══ DATA FOR THIS TASK

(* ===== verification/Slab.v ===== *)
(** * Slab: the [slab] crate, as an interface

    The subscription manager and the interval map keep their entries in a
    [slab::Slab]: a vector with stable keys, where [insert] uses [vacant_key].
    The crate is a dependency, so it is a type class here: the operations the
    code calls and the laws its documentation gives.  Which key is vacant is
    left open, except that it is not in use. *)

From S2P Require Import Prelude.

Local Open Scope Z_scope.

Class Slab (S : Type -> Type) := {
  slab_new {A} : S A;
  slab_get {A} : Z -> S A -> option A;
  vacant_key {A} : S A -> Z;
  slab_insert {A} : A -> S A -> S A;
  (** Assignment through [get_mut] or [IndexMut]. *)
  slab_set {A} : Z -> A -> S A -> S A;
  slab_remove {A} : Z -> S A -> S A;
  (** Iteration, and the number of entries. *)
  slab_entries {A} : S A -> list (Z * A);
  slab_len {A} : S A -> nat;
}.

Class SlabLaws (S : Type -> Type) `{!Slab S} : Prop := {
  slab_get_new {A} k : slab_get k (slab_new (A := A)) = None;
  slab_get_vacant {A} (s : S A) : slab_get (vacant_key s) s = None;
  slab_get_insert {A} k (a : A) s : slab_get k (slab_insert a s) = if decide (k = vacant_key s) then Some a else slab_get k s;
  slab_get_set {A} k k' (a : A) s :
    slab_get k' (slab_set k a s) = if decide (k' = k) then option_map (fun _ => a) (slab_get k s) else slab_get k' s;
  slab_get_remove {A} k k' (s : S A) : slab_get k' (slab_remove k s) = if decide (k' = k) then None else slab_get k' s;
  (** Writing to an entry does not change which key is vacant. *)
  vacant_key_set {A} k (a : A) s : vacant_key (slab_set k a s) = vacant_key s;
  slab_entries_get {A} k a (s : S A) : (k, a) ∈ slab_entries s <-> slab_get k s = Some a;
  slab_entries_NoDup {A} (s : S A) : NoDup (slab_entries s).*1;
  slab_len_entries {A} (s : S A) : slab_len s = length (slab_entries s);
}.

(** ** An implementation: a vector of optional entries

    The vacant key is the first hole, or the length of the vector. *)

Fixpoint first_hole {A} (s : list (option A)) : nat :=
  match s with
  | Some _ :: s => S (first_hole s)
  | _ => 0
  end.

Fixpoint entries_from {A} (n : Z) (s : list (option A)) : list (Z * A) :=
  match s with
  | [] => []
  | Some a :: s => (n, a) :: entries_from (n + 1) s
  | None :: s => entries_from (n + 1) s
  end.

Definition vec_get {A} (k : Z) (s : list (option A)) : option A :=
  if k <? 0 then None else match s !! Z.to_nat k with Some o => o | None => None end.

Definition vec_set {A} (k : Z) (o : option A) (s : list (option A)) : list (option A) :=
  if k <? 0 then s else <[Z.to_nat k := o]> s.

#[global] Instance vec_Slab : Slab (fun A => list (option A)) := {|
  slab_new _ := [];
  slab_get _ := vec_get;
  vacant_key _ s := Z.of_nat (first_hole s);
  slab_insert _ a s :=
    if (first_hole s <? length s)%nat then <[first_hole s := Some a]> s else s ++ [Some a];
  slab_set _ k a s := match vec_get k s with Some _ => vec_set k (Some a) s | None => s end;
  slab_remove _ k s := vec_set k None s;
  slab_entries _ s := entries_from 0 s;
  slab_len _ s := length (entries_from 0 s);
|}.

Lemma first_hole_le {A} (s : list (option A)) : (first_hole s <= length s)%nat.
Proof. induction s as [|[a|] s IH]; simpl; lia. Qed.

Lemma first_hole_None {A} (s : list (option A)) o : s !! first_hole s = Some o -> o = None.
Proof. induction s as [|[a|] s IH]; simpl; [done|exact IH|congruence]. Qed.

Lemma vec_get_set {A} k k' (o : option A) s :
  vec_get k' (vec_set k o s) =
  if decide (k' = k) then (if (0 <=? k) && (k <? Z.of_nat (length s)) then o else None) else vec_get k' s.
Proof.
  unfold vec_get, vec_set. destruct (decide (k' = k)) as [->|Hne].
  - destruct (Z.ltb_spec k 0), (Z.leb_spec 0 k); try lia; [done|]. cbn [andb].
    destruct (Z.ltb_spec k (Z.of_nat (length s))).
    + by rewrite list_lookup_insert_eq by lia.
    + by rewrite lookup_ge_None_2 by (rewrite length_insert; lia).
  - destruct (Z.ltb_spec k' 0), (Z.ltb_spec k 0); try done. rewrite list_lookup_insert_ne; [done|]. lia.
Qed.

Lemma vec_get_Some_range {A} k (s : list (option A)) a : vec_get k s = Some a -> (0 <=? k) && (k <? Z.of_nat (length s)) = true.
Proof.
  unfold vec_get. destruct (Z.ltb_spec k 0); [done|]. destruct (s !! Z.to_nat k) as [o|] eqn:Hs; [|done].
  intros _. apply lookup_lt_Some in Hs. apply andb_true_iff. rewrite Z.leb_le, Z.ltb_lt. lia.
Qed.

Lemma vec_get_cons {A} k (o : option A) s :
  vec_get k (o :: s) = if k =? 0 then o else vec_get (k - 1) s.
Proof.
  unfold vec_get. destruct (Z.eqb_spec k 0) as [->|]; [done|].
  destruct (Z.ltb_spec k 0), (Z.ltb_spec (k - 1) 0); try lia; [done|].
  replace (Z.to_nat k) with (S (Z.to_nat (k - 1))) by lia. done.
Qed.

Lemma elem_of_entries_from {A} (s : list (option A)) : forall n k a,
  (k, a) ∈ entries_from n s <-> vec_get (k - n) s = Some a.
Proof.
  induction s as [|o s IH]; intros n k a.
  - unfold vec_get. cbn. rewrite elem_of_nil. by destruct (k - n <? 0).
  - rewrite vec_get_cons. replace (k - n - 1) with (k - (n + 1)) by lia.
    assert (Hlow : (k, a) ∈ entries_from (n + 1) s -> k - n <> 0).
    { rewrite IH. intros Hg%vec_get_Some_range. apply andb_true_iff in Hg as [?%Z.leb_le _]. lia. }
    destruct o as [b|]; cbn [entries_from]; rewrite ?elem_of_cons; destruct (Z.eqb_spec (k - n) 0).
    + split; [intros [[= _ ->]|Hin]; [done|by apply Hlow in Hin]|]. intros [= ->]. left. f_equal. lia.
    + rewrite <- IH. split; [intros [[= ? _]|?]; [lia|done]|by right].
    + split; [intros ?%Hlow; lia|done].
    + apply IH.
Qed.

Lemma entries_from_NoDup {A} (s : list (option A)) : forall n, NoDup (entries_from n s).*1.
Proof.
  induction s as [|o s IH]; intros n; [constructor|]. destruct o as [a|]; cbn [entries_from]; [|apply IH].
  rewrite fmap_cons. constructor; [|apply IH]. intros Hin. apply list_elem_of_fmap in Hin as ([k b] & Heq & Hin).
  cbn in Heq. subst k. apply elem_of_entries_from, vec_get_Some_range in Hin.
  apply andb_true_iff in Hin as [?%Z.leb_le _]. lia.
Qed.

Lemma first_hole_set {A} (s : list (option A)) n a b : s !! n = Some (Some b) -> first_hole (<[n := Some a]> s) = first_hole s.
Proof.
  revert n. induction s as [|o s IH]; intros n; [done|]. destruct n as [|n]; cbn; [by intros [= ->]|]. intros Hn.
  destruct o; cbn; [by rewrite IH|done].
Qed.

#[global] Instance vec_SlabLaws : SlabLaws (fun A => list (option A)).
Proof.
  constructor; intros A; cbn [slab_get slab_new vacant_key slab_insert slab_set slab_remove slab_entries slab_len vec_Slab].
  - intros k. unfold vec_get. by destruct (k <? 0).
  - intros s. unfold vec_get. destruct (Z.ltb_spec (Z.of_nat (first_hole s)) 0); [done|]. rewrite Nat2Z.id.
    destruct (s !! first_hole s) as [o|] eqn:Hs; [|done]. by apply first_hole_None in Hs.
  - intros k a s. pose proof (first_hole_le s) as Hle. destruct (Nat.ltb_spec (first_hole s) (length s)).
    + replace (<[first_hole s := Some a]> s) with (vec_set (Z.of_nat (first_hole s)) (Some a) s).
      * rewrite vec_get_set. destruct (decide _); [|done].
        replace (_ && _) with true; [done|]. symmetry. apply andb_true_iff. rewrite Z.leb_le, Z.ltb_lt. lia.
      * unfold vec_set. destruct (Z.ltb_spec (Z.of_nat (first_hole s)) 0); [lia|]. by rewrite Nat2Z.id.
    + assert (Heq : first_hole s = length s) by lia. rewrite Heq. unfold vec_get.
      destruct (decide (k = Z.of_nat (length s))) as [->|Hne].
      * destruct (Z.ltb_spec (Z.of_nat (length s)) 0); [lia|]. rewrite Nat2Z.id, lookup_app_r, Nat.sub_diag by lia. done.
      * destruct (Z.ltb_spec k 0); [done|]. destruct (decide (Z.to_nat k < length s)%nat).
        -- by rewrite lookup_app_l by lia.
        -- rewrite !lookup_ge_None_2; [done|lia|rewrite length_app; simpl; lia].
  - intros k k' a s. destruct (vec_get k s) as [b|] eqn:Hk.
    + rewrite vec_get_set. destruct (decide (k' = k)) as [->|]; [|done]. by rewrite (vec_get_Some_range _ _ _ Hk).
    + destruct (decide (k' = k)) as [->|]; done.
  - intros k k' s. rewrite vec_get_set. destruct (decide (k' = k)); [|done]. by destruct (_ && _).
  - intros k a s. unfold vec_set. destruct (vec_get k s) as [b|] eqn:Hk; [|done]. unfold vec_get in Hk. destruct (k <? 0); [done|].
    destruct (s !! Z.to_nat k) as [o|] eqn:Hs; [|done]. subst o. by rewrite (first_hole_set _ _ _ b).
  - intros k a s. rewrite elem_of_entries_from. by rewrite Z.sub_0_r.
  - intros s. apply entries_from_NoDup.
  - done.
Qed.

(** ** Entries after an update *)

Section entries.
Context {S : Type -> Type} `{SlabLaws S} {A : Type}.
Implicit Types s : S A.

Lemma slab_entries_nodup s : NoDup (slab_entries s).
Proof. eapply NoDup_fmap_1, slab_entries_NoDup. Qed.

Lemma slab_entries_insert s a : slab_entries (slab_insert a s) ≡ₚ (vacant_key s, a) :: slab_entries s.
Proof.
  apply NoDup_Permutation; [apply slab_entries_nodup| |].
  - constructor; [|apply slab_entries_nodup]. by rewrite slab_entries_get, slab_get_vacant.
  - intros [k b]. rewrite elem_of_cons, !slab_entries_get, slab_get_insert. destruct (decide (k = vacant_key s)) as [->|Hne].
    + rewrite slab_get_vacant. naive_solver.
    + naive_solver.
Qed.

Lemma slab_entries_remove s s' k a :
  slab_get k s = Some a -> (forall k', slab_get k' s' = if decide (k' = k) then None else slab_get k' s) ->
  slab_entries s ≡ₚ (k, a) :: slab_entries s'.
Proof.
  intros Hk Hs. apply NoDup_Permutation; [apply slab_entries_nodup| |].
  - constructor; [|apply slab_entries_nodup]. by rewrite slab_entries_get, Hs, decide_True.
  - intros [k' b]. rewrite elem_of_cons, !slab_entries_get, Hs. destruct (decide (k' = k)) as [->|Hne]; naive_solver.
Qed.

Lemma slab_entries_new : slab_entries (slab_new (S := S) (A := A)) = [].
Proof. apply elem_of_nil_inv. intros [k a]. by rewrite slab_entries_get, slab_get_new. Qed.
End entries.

════

WORK REQUEST:
Using the data above, transcribe the lines that run from the line with "intros _. apply" to the line with "rewrite fmap_cons. constructor;", both ends kept, and output nothing else.

COMPLETED EXERCISE:
  intros _. apply lookup_lt_Some in Hs. apply andb_true_iff. rewrite Z.leb_le, Z.ltb_lt. lia.
Qed.

Lemma vec_get_cons {A} k (o : option A) s :
  vec_get k (o :: s) = if k =? 0 then o else vec_get (k - 1) s.
Proof.
  unfold vec_get. destruct (Z.eqb_spec k 0) as [->|]; [done|].
  destruct (Z.ltb_spec k 0), (Z.ltb_spec (k - 1) 0); try lia; [done|].
  replace (Z.to_nat k) with (S (Z.to_nat (k - 1))) by lia. done.
Qed.

Lemma elem_of_entries_from {A} (s : list (option A)) : forall n k a,
  (k, a) ∈ entries_from n s <-> vec_get (k - n) s = Some a.
Proof.
  induction s as [|o s IH]; intros n k a.
  - unfold vec_get. cbn. rewrite elem_of_nil. by destruct (k - n <? 0).
  - rewrite vec_get_cons. replace (k - n - 1) with (k - (n + 1)) by lia.
    assert (Hlow : (k, a) ∈ entries_from (n + 1) s -> k - n <> 0).
    { rewrite IH. intros Hg%vec_get_Some_range. apply andb_true_iff in Hg as [?%Z.leb_le _]. lia. }
    destruct o as [b|]; cbn [entries_from]; rewrite ?elem_of_cons; destruct (Z.eqb_spec (k - n) 0).
    + split; [intros [[= _ ->]|Hin]; [done|by apply Hlow in Hin]|]. intros [= ->]. left. f_equal. lia.
    + rewrite <- IH. split; [intros [[= ? _]|?]; [lia|done]|by right].
    + split; [intros ?%Hlow; lia|done].
    + apply IH.
Qed.

Lemma entries_from_NoDup {A} (s : list (option A)) : forall n, NoDup (entries_from n s).*1.
Proof.
  induction s as [|o s IH]; intros n; [constructor|]. destruct o as [a|]; cbn [entries_from]; [|apply IH].
  rewrite fmap_cons. constructor; [|apply IH]. intros Hin. apply list_elem_of_fmap in Hin as ([k b] & Heq & Hin).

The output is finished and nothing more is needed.